In the midwest, differently from where I grew up, there’s a sense of needing to rest after the harvest.
I’ve spent a lot of this summer preserving fruits and vegetables, which is not something I usually do. We dehydrated herbs and teas. We canned pickles, apple sauce, apple butter, tomato jam, apple pie filling, and salsa. We also froze nearly 100 cups of squash(es), six loaves of fruit or vegetable bread, and dozens of fruit muffins
We were under 100 jars of canned foods, but 100 is my goal for next year. It feels silly to say that because we don’t live in the 1800’s, but the food definitely does taste better, and ultimately it will save us money over the course of the year. It’s mostly just the two of us, though we gave away a lot, so my real plan is to alternate crops. So this year, I processed almost two bushels of apples, and I probably won’t have to do that again next year because what we did this year will carry over. So eventually, we’ll reach a variety.
The point of sharing this: we had a busy, pioneer summer – which also included a wedding – and I’m ready to rest. And reflect. And plan.

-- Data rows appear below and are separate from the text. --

(** * DOM overlay utilities: [src/utils/dom.js]

    A shallow embedding of the overlay helpers of the accessibility
    bookmarklets ([isVisible], [countChildrenWithTagNames],
    [isDescendantOf], [hasParentWithName], [addNodes], [removeNodes],
    [getAllDocuments]) over a model of the live page, and the properties
    of these functions.

    The page is a store of documents.  A document is a tree of elements;
    every element carries an identity ([uid]), which is how a JavaScript
    reference to a node is represented: a handle obtained from a query is
    looked up again in the live tree whenever the code reads through it.
    Statements run in a state-and-exception monad in which the page
    survives a throw, as the DOM does. *)

From Stdlib Require Import String Ascii List Arith Lia Bool ZArith.
From stdpp Require Import base list strings relations.

Open Scope string_scope.
Open Scope list_scope.
Set Warnings "-register-all".

(* ================================================================== *)
(** ** Strings *)

Definition lowerAscii (c : ascii) : ascii :=
  let n := nat_of_ascii c in
  if ((65 <=? n) && (n <=? 90))%nat then ascii_of_nat (n + 32) else c.

Definition upperAscii (c : ascii) : ascii :=
  let n := nat_of_ascii c in
  if ((97 <=? n) && (n <=? 122))%nat then ascii_of_nat (n - 32) else c.

(** The ASCII lowering, by which the DOM and selectors compare element
    names and, in quirks mode, class names; other bytes are left as they
    are. *)
Fixpoint toLowerCase (s : string) : string :=
  match s with
  | EmptyString => EmptyString
  | String c r => String (lowerAscii c) (toLowerCase r)
  end.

Lately, I have been feeling like I can’t pull together enough ideas to move forward. And what I’ve been doing is pushing myself to do that. But this morning, I woke up late and it was 33 degrees outside and I don’t have socks to wear with my boots. So I sat down for a minute and told myself, “Just be late to work.” How simple. I just decided I was going to be late. And on my drive in, I concluded that it was time to listen to myself.
So, for a little while, I’m not planning. I’m crocheting and watching Riverdale and really emphasizing doing the bare minimum to create space for the future. The silliest, most American part of this whole process is working really hard on not feeling guilty about doing that. Just like you, I get caught in feeling required to be productive. That requirement was made up in my mind decades ago, and so I’m also trying to meditate each day to help remove that.
Mostly, I’m trying not to strategize and instead just be.